PDI Bill Update

1 December 2015

The Bill has been passed by the House of Assembly and is onto the Legislative Council – but in what form?

As has been widely reported, the PDI Bill passed the House of Assembly on Tuesday 17 November, with amendments.

We confirm the amendments made, and their effect, below:

Planning policy and development assessment provisions

1. minor typographical errors and cross-references have been rectified;

2. the definition of “adjacent land” in clause 3 has been amended to mean “land that is no more than 60 metres” from other land; (as opposed to 40 metres)

3. clause 4(1)(d) has been amended to make it clear that a change in land use will arise where an increase in the intensity of the use of the land prescribed by the Planning and Design Code (“the Code”) as constituting a material increase in use occurs.  This amendment cures ambiguities which existed in the original drafting of this clause which may have resulted in the question of what constitutes a “material” increase in intensity being a matter of opinion, rather than something clearly prescribed by the Code;

4. a new clause 4(4) has been added so as to provide that the resumption of an activity, will constitute a change in land use where the activity, on its resumption, would be inconsistent with a zoning policy that applies to the relevant land and where the period of cessation exceeds 12 months or such longer period allowed by the Code.

The effect of this clause is that where an individual activity ceases and is then resumed, this may constitute “development” requiring approval, regardless of whether the overall land use of which the activity is a part is continuing or not.

For instance, take the example of an integrated development comprising a petrol filling station, shop and car wash.  If the car wash activity was to cease for 12 months or more, but the remainder of the development continued to operate, the resumption of the car wash use could constitute “development” in and of itself;

5. clause 7, which governs environment and food production areas has been amended to ensure that such areas are reviewed by the State Planning Commission (“the Commission”) every 5 years.  The focus of such reviews is to:

assess whether adequate provision exists outside environment and food production areas to accommodate housing and employment growth over the longer term (being at least a 15 year period) in a manner that avoids undue upward pressure on the cost of housing, transport and other services” (see clause 7(9)).

Where the Commission is satisfied that provision to accommodate housing growth in a manner that avoids undue upward pressure on the cost of housing, transport and other services, and that the provision of housing growth cannot be reasonably achieved through urban renewal and the consolidation of existing housing areas (see clause 7(10)), the Commission may make a recommendation to the Minister to vary or abolish an existing environment and food production area and the Minister may act on this recommendation (see clause 7(6));

The provision has also been amended such that the Minister cannot unilaterally vary or abolish an environment and food production area.
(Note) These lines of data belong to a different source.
(* ===== verification/TextSearch.v ===== *)
(** Searching and cutting text by a substring: [str.find], [partition],
    [count], [replace], [endswith], [removesuffix], and stripping one
    character.  Texts are UTF-8 bytes, and no code point starts inside another,
    so byte positions and code point positions name the same cuts. *)
From S2P Require Import Prelude PyText.
From Stdlib Require Import Ascii.

(** [s.partition(needle)] when [needle] occurs, otherwise nothing. *)
Fixpoint cut_string (needle s : string) : option (string * string) :=
  if String.prefix needle s then Some ("", str_drop (String.length needle) s)
  else match s with
       | EmptyString => None
       | String c s =>
           match cut_string needle s with
           | Some (a, b) => Some (String c a, b)
           | None => None
           end
       end.

(** [s.count(needle)] for a non-empty needle: [skip] bytes belong to the last
    occurrence. *)
Fixpoint count_from (needle : string) (skip : nat) (s : string) : nat :=
  match s with
  | EmptyString => 0
  | String _ s' =>
      match skip with
      | S skip => count_from needle skip s'
      | O => if String.prefix needle s then S (count_from needle (String.length needle - 1) s')
             else count_from needle 0 s'
      end
  end.
Definition count_sub (needle s : string) : nat := count_from needle 0 s.

(** [s.replace(needle, by)] for a non-empty needle. *)
Fixpoint replace_from (needle by_ : string) (skip : nat) (s : string) : string :=
  match s with
  | EmptyString => ""
  | String c s' =>
      match skip with
      | S skip => replace_from needle by_ skip s'
      | O => if String.prefix needle s
             then by_ +:+ replace_from needle by_ (String.length needle - 1) s'
             else String c (replace_from needle by_ 0 s')
      end
  end.
Definition replace_sub (needle by_ s : string) : string := replace_from needle by_ 0 s.

(** [s.endswith(p)], [s.removesuffix(p)] *)
Definition endswith (p s : string) : bool :=
  (String.length p <=? String.length s)%nat
  && String.eqb (str_drop (String.length s - String.length p) s) p.
Fixpoint str_take (n : nat) (s : string) : string :=
  match n, s with
  | S n, String c s => String c (str_take n s)
  | _, _ => ""
  end.
Definition removesuffix (p s : string) : string :=
  if endswith p s then str_take (String.length s - String.length p) s else s.

(** [s.lstrip(c)] and [s.rstrip(c)] for one character *)
Fixpoint lstrip_char (c : ascii) (s : string) : string :=
  match s with
  | String d rest => if is_char c d then lstrip_char c rest else s
  | EmptyString => ""
  end.
Fixpoint rstrip_char (c : ascii) (s : string) : string :=
  match s with
  | EmptyString => ""
  | String d s =>
      match rstrip_char c s with
      | EmptyString => if is_char c d then "" else String d ""
      | rest => String d rest
      end
  end.

(** * Lemmas *)

Lemma prefix_app p s : String.prefix p (p +:+ s) = true.
Proof.
  induction p as [|c p IH]; [by destruct s|]. rewrite str_app_cons. cbn [String.prefix].
  by destruct (ascii_dec c c).
Qed.

Lemma str_drop_app p s : str_drop (String.length p) (p +:+ s) = s.
Proof. induction p as [|c p IH]; [done|]. rewrite str_app_cons. exact IH. Qed.

Lemma prefix_drop p s : String.prefix p s = true → s = p +:+ str_drop (String.length p) s.
Proof.
  revert s. induction p as [|c p IH]; intros s; [by destruct s|].
  destruct s as [|d s]; [done|]. cbn [String.prefix]. destruct (ascii_dec c d) as [->|]; [|done].
  intros Hp. rewrite str_app_cons. cbn. f_equal. by apply IH.
Qed.

Lemma cut_string_spec needle s a b :
  cut_string needle s = Some (a, b) → s = a +:+ needle +:+ b.
Proof.
  revert a. induction s as [|c s IH]; intros a; cbn [cut_string].
  - destruct (String.prefix needle "") eqn:E; [|done]. intros [= <- <-].
    by rewrite <-(prefix_drop _ _ E).
  - destruct (String.prefix needle (String c s)) eqn:E.
    + intros [= <- <-]. exact (prefix_drop _ _ E).
    + destruct (cut_string needle s) as [[a' b']|]; [|done]. intros [= <- <-].
      rewrite str_app_cons. f_equal. by apply IH.
Qed.

Lemma cut_string_None needle s : cut_string needle s = None ↔ contains needle s = false.
Proof.
  induction s as [|c s IH]; cbn [cut_string contains].
  - by destruct (String.prefix needle "").
  - destruct (String.prefix needle (String c s)); [done|]. cbn [orb]. rewrite <-IH.
    by destruct (cut_string needle s) as [[]|].
Qed.

(** A needle without the character [d] occurs on one side of any [d]. *)
Lemma prefix_sep d needle a b :
  has_char d needle = false → needle ≠ "" →
  String.prefix needle (a +:+ String d b) = String.prefix needle a.
Proof.
  intros Hd%has_char_false Hne. clear Hne. revert a.
  induction needle as [|c needle IH]; intros a; [by destruct a|].
  cbn [str_forall] in Hd. apply andb_true_iff in Hd as [Hc Hd].
  destruct a as [|x a].
  - cbn [String.prefix]. change ("" +:+ String d b) with (String d b). cbn [String.prefix].
    destruct (ascii_dec c d) as [->|]; [|done]. by rewrite is_char_refl in Hc.
  - rewrite str_app_cons. cbn [String.prefix]. destruct (ascii_dec c x); [|done]. by apply IH.
Qed.

Section separated.
Context (d : ascii) (needle : string).
Hypothesis (Hd : has_char d needle = false) (Hne : needle ≠ "").

Lemma contains_sep a b : contains needle (a +:+ String d b) = contains needle a || contains needle b.
Proof.
  induction a as [|c a IH].
  - change ("" +:+ String d b) with (String d b). cbn [contains].
    pose proof (prefix_sep d needle "" b Hd Hne) as E.
    change ("" +:+ String d b) with (String d b) in E. rewrite E. by destruct needle.
  - rewrite str_app_cons. cbn [contains]. rewrite <-str_app_cons, (prefix_sep _ _ (String c a)) by done.
    by rewrite IH, orb_assoc.
Qed.

Lemma count_from_skip k a s : count_from needle (String.length a + k) (a +:+ s) = count_from needle k s.
Proof. induction a as [|c a IH]; [done|]. rewrite str_app_cons. exact IH. Qed.

Lemma count_sub_none s : contains needle s = false → count_sub needle s = 0%nat.
Proof.
  unfold count_sub. induction s as [|c s IH]; [done|]. cbn [contains count_from].
  intros [-> Hs]%orb_false_iff. by apply IH.
Qed.

Lemma count_sub_here s : count_sub needle (needle +:+ s) = S (count_sub needle s).
Proof.
  unfold count_sub. destruct needle as [|c n] eqn:E; [done|]. rewrite str_app_cons.
  cbn [count_from]. rewrite <-str_app_cons, prefix_app. f_equal. cbn [String.length].
  rewrite Nat.sub_succ, Nat.sub_0_r. rewrite <-E.
  pose proof (count_from_skip 0 n s) as Hs. by rewrite Nat.add_0_r in Hs.
Qed.

Lemma count_sub_before a s :
  (∀ a1 a2, a = a1 +:+ a2 → a2 ≠ "" → String.prefix needle (a2 +:+ s) = false) →
  count_sub needle (a +:+ s) = count_sub needle s.
Proof.
  unfold count_sub. induction a as [|c a IH]; [done|]. intros Ha. rewrite str_app_cons. cbn [count_from].
  rewrite <-str_app_cons, (Ha "" (String c a)) by done. apply IH. intros a1 a2 -> Hn.
  by apply (Ha (String c a1) a2).
Qed.

Lemma cut_string_before a s :
  (∀ a1 a2, a = a1 +:+ a2 → a2 ≠ "" → String.prefix needle (a2 +:+ s) = false) →
  cut_string needle (a +:+ s) =
    match cut_string needle s with Some (x, y) => Some (a +:+ x, y) | None => None end.
Proof.
  induction a as [|c a IH]; intros Ha.
  - change ("" +:+ s) with s. by destruct (cut_string needle s) as [[]|].
  - rewrite str_app_cons. cbn [cut_string]. rewrite <-str_app_cons, (Ha "" (String c a)) by done.
    rewrite IH; [by destruct (cut_string needle s) as [[]|]|].
    intros a1 a2 -> Hn. by apply (Ha (String c a1) a2).
Qed.

Lemma cut_string_here s : cut_string needle (needle +:+ s) = Some ("", s).
Proof.
  destruct (needle +:+ s) as [|c t] eqn:E; cbn [cut_string]; rewrite <-E, prefix_app, str_drop_app; done.
Qed.

(** Nothing of [a ++ d] starts an occurrence, when [a] holds none. *)
Lemma contains_app_r a1 a2 : contains needle a2 = true → contains needle (a1 +:+ a2) = true.
Proof.
  intros Ha. induction a1 as [|c a1 IH]; [done|]. rewrite str_app_cons. cbn [contains].
  by rewrite IH, orb_true_r.
Qed.

Lemma contains_prefix s : String.prefix needle s = true → contains needle s = true.
Proof. intros Hp. by destruct s; cbn [contains]; rewrite Hp. Qed.

Lemma no_prefix_sep a s a1 a2 :
  contains needle a = false → a +:+ String d "" = a1 +:+ a2 → a2 ≠ "" →
  String.prefix needle (a2 +:+ s) = false.
Proof.
  intros Hc He Hn. destruct (cut_last d (a1 +:+ a2)) as [[x y]|] eqn:Hl.
  - assert (∃ b, a2 = b +:+ String d "" ∧ a = a1 +:+ b) as (b & -> & ->).
    { clear Hl Hc. revert a He. induction a1 as [|c a1 IH]; intros a He; [by exists a|].
      rewrite str_app_cons in He. destruct a as [|c' a].
      - simpl in He. injection He as <- He. symmetry in He.
        by apply str_app_nil_inv in He as [_ ->].
      - rewrite str_app_cons in He. injection He as -> He.
        destruct (IH a He) as (b & ? & ->). by exists b. }
    rewrite <-str_app_assoc. change (String d "" +:+ s) with (String d s).
    rewrite (prefix_sep d needle b s Hd Hne).
    destruct (String.prefix needle b) eqn:Hb; [|done].
    by rewrite (contains_app_r a1 b (contains_prefix _ Hb)) in Hc.
  - rewrite <-He in Hl. by rewrite (cut_last_app d a "" eq_refl) in Hl.
Qed.

Lemma count_sub_sep a s :
  contains needle a = false → count_sub needle (a +:+ String d s) = count_sub needle s.
Proof.
  intros Ha. change (String d s) with (String d "" +:+ s). rewrite str_app_assoc.
  apply count_sub_before. intros a1 a2. by apply no_prefix_sep.
Qed.

Lemma cut_string_sep a s :
  contains needle a = false →
  cut_string needle (a +:+ String d s) =
    match cut_string needle s with Some (x, y) => Some (a +:+ String d x, y) | None => None end.
Proof.
  intros Ha. change (String d s) with (String d "" +:+ s). rewrite str_app_assoc.
  rewrite cut_string_before.
  - destruct (cut_string needle s) as [[x y]|]; [|done]. by rewrite <-str_app_assoc.
  - intros a1 a2. by apply no_prefix_sep.
Qed.
End separated.

Lemma lstrip_rstrip_nil c : lstrip_char c "" = "" ∧ rstrip_char c "" = "".
Proof. done. Qed.

Lemma rstrip_char_snoc c s : rstrip_char c (s +:+ String c "") = rstrip_char c s.
Proof.
  induction s as [|d s IH].
  - change ("" +:+ String c "") with (String c ""). cbn [rstrip_char]. by rewrite is_char_refl.
  - rewrite str_app_cons. cbn [rstrip_char]. by rewrite IH.
Qed.
Lemma rstrip_char_id c a d : is_char c d = false → rstrip_char c (a +:+ String d "") = a +:+ String d "".
Proof.
  intros Hd. induction a as [|x a IH].
  - change ("" +:+ String d "") with (String d ""). cbn [rstrip_char]. by rewrite Hd.
  - rewrite str_app_cons. cbn [rstrip_char]. rewrite IH. by destruct (a +:+ String d "") eqn:E; [destruct a|].
Qed.
Lemma str_snoc c s : s ≠ "" → ∃ a d, s = a +:+ String d "" ∧ (has_char c s = false → is_char c d = false).
Proof.
  induction s as [|x s IH]; [done|]. intros _. destruct s as [|y s].
  - exists "", x. split; [done|]. intros Hs%has_char_false. cbn in Hs.
    apply andb_true_iff in Hs as [Hs _]. by apply negb_true_iff.
  - destruct IH as (a & d & E & Hd); [done|]. exists (String x a), d. rewrite E at 1. split; [done|].
    intros Hs%has_char_false. apply Hd, has_char_false. cbn [str_forall] in Hs |- *.
    by apply andb_true_iff in Hs as [_ Hs].
Qed.
Lemma endswith_app a p : endswith p (a +:+ p) = true.
Proof.
  unfold endswith. rewrite str_length_app, andb_true_iff, Nat.leb_le, String.eqb_eq.
  split; [lia|]. rewrite Nat.add_sub. apply str_drop_app.
Qed.

Lemma str_drop_length n s : String.length (str_drop n s) = (String.length s - n)%nat.
Proof. revert s. induction n as [|n IH]; intros [|c s]; try done. apply IH. Qed.

Lemma str_take_drop n s : str_take n s +:+ str_drop n s = s.
Proof.
  revert s. induction n as [|n IH]; intros [|c s]; try done. cbn. rewrite str_app_cons. by rewrite IH.
Qed.

Lemma str_take_app a b : str_take (String.length a) (a +:+ b) = a.
Proof.
  induction a as [|c a IH]; [by destruct b|]. rewrite str_app_cons. cbn. by rewrite IH.
Qed.

Lemma endswith_inv p s : endswith p s = true → ∃ a, s = a +:+ p.
Proof.
  unfold endswith. rewrite andb_true_iff, String.eqb_eq. intros [_ He].
  exists (str_take (String.length s - String.length p) s). rewrite <-He at 2.
  by rewrite str_take_drop.
Qed.

Lemma removesuffix_app a p : removesuffix p (a +:+ p) = a.
Proof. unfold removesuffix. by rewrite endswith_app, str_length_app, Nat.add_sub, str_take_app. Qed.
The Minister must now seek the advice of the Commission, or be acting under on the advice of the Commission after a 5 year review.

6. the Commission is required to establish 1 or more committees in relation to its functions and powers as a relevant authority – known as “Commission assessment panels” – and must delegate its powers and functions as a relevant authority with respect to determining whether or not to grant planning consent to either such a panel, another form of assessment panel (including a council assessment panel) or to an officer of the Commission (see clauses 29 and 30).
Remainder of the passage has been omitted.